Requirement: Once the line with "Section Lemmas." is found in the entries below, print it and each following line exactly, stopping after the line with "mo_type : FrameType_to_u8"; print nothing else.

Given information:
———
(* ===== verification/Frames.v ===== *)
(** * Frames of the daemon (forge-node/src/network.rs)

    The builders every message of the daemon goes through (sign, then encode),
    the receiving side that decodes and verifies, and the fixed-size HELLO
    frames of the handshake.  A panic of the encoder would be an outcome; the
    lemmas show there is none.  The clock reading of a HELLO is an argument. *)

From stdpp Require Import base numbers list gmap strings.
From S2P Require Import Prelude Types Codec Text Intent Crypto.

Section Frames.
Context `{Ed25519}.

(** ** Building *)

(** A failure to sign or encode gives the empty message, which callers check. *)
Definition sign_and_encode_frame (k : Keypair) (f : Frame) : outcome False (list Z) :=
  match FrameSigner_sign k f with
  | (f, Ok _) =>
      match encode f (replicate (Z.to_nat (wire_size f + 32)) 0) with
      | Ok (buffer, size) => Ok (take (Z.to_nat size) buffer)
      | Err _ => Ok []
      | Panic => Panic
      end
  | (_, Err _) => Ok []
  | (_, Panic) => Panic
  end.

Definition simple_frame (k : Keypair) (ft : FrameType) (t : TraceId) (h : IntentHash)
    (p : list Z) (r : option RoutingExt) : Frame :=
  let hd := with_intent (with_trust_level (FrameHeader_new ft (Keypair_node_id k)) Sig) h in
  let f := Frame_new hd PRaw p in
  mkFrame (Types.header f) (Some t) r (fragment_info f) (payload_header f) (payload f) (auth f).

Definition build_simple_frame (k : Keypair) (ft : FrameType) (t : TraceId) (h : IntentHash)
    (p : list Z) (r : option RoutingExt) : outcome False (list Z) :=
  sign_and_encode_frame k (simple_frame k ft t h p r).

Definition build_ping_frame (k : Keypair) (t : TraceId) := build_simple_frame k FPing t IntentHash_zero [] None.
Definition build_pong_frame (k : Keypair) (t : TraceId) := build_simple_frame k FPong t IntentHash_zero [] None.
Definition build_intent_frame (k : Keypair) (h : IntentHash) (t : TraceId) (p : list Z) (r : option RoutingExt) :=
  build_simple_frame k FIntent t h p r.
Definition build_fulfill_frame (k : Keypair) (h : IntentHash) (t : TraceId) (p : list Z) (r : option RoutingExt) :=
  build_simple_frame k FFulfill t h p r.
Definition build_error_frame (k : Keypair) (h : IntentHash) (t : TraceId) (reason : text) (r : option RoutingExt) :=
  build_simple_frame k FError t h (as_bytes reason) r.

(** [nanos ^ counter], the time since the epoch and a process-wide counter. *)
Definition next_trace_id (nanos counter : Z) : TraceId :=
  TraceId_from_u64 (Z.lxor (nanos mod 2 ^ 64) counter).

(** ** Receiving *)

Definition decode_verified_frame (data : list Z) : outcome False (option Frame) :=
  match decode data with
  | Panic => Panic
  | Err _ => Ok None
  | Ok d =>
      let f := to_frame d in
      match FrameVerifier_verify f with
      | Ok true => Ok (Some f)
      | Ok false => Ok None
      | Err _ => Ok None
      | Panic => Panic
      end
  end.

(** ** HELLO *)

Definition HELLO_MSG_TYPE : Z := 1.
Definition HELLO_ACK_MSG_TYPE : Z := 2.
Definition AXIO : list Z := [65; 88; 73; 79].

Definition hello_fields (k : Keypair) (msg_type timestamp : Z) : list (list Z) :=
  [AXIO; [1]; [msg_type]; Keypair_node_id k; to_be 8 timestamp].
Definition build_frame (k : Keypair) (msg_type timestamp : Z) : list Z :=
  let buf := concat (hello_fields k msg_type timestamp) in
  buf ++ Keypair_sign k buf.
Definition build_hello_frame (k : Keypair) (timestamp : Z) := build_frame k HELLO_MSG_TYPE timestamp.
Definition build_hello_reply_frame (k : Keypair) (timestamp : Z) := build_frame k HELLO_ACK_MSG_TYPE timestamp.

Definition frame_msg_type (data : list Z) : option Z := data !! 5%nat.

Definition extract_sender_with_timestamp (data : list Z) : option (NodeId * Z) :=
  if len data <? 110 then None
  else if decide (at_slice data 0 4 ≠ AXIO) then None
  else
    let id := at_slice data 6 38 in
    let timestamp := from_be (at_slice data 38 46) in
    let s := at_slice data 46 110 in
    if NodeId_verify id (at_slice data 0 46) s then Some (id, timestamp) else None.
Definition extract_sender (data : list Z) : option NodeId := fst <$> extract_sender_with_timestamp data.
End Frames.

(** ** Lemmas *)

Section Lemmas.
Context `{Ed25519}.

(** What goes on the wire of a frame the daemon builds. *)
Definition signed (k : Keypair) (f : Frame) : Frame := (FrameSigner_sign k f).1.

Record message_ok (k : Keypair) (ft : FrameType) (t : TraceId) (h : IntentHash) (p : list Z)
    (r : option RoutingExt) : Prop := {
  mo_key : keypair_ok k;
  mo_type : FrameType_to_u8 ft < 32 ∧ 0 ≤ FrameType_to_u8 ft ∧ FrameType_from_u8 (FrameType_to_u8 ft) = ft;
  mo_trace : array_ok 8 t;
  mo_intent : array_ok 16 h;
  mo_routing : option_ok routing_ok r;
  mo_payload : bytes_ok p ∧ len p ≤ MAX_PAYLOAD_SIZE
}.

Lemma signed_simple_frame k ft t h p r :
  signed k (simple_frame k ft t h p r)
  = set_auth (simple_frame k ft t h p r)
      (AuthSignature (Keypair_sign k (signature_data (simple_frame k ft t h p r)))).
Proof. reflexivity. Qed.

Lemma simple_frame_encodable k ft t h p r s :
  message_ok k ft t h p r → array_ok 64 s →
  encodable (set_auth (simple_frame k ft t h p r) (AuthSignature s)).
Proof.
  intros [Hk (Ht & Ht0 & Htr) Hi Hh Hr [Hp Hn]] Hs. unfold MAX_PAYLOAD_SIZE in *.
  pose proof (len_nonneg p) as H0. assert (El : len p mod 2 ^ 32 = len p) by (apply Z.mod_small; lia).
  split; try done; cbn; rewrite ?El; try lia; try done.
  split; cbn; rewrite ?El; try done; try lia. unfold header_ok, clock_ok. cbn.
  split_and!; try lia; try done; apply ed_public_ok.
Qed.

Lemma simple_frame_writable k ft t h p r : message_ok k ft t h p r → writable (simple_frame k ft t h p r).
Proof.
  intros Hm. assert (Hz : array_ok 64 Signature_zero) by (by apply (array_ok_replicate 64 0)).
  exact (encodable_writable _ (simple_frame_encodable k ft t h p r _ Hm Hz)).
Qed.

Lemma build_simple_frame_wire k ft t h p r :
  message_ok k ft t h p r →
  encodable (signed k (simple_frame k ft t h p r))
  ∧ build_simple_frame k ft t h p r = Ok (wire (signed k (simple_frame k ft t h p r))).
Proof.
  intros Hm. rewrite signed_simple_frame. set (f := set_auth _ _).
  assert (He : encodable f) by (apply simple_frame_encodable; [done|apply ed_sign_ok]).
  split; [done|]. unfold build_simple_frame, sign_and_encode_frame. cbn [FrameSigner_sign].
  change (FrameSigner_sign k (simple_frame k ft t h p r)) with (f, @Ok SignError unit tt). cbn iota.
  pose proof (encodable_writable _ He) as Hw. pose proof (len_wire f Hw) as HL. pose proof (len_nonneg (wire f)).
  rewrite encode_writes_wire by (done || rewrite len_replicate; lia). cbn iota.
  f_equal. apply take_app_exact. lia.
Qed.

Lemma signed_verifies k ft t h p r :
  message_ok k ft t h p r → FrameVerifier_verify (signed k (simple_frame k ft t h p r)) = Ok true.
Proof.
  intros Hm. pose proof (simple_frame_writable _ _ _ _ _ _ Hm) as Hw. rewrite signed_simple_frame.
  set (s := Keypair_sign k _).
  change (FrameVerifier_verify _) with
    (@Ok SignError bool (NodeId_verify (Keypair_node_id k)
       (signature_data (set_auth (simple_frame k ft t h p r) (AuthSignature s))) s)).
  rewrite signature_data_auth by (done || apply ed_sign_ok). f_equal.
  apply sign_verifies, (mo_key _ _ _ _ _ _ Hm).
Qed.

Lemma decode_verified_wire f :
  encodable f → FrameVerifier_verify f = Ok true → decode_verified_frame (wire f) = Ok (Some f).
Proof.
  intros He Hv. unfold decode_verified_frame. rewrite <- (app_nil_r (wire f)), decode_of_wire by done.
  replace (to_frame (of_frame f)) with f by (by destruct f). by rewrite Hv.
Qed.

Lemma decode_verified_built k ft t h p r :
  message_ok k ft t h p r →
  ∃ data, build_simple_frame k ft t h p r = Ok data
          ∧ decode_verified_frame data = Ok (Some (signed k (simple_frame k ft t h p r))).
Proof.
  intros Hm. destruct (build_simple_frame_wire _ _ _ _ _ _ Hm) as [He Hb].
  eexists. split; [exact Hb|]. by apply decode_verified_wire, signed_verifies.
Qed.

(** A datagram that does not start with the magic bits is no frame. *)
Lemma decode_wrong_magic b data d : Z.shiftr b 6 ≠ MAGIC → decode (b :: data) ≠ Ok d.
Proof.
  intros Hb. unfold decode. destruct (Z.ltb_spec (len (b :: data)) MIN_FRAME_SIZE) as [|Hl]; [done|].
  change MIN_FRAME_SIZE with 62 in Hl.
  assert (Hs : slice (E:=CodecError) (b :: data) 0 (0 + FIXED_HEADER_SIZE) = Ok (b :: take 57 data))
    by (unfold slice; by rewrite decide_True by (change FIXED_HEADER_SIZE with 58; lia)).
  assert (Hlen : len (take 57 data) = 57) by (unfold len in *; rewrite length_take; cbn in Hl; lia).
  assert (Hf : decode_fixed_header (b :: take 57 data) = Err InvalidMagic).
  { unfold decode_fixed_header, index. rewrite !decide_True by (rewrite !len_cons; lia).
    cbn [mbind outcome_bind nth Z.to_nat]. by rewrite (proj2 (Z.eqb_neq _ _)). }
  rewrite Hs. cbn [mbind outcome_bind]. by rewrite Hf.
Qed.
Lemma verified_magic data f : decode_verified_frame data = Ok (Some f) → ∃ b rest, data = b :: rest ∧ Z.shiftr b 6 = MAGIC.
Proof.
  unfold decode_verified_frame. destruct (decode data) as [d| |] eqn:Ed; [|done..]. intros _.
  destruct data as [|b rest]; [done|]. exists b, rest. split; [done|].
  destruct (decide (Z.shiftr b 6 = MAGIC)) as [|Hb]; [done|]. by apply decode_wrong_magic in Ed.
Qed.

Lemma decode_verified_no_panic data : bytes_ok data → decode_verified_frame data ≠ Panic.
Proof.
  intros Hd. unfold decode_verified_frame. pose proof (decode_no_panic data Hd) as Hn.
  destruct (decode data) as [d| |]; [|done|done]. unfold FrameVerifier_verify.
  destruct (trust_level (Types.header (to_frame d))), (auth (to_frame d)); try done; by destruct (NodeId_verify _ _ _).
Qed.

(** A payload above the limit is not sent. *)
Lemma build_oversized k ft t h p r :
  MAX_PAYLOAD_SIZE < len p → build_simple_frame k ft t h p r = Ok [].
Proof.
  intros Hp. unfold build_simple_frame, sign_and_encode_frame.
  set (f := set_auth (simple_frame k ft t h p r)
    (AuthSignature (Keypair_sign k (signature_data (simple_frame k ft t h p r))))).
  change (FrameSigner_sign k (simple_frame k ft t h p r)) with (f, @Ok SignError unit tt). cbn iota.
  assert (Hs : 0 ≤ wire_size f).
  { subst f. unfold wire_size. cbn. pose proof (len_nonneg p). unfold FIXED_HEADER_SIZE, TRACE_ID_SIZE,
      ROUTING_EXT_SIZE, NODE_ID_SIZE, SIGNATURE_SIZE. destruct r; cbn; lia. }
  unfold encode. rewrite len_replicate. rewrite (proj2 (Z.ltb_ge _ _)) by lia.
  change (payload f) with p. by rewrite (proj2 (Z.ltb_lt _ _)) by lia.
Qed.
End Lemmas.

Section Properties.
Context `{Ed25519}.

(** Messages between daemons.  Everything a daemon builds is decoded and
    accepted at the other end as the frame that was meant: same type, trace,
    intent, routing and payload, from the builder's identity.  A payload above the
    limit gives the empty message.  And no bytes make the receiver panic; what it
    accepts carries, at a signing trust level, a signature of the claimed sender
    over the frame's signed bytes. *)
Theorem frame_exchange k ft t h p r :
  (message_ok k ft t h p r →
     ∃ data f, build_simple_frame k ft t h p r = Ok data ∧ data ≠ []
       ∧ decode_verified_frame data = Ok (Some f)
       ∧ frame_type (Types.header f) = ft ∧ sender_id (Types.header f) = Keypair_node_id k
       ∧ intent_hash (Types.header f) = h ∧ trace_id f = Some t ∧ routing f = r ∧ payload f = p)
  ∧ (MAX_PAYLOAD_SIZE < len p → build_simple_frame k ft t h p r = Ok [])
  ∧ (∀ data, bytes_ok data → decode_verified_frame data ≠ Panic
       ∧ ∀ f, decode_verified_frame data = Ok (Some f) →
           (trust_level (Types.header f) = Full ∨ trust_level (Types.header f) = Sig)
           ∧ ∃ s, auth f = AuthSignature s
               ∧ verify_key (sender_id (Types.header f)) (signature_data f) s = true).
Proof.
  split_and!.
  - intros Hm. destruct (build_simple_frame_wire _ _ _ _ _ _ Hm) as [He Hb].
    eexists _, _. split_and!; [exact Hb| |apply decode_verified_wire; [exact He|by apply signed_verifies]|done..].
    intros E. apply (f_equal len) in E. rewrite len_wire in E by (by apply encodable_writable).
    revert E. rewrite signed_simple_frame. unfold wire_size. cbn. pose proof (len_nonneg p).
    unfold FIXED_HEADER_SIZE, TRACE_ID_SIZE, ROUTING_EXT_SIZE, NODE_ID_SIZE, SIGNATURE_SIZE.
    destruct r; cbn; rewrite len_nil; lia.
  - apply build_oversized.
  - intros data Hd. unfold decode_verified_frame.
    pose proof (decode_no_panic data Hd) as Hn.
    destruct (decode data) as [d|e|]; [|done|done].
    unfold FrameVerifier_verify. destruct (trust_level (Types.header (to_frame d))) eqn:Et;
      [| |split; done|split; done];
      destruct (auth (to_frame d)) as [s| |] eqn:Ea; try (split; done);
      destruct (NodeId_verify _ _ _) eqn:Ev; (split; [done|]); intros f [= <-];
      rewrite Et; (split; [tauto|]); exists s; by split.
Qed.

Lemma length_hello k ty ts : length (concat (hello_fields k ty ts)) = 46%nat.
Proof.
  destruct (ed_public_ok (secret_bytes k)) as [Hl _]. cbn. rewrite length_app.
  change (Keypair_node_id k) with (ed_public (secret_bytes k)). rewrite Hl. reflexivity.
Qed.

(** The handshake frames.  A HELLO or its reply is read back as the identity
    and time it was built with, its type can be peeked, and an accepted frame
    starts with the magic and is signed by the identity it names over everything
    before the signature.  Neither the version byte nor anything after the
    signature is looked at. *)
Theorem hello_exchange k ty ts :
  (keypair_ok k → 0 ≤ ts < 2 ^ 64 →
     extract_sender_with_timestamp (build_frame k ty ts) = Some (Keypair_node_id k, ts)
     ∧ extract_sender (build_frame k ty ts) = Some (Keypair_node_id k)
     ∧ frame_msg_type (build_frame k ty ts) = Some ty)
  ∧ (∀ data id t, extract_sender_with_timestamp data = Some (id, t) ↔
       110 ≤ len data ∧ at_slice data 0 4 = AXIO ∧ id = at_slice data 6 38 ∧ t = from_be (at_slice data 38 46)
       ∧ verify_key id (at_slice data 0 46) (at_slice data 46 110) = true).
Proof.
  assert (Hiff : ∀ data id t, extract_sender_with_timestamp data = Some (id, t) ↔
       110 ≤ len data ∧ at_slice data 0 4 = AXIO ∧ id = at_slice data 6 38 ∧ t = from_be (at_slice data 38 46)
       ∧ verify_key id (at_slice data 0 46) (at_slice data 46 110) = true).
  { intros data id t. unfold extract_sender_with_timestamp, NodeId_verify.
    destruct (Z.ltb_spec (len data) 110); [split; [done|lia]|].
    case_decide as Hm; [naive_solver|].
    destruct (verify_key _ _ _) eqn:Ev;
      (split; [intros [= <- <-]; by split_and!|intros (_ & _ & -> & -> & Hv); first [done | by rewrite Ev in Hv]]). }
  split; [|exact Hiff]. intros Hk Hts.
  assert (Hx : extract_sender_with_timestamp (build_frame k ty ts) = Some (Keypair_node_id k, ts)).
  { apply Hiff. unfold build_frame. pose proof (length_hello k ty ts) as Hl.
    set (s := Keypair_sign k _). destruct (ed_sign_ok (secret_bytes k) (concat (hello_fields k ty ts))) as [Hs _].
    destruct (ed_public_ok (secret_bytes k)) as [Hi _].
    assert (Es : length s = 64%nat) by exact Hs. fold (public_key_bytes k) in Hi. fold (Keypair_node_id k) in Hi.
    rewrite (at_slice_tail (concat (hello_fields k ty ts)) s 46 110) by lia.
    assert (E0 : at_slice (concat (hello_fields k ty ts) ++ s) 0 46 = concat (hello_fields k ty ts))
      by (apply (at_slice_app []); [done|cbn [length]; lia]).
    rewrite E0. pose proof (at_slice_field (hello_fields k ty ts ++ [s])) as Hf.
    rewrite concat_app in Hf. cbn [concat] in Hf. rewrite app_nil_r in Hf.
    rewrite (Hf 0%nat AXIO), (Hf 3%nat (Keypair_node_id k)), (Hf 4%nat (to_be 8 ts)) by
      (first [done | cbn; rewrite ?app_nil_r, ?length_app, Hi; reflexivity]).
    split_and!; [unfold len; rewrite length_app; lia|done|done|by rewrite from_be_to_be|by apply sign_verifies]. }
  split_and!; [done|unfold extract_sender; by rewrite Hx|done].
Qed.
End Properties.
———
Response to the task:
Section Lemmas.
Context `{Ed25519}.

(** What goes on the wire of a frame the daemon builds. *)
Definition signed (k : Keypair) (f : Frame) : Frame := (FrameSigner_sign k f).1.

Record message_ok (k : Keypair) (ft : FrameType) (t : TraceId) (h : IntentHash) (p : list Z)
    (r : option RoutingExt) : Prop := {
  mo_key : keypair_ok k;
  mo_type : FrameType_to_u8 ft < 32 ∧ 0 ≤ FrameType_to_u8 ft ∧ FrameType_from_u8 (FrameType_to_u8 ft) = ft;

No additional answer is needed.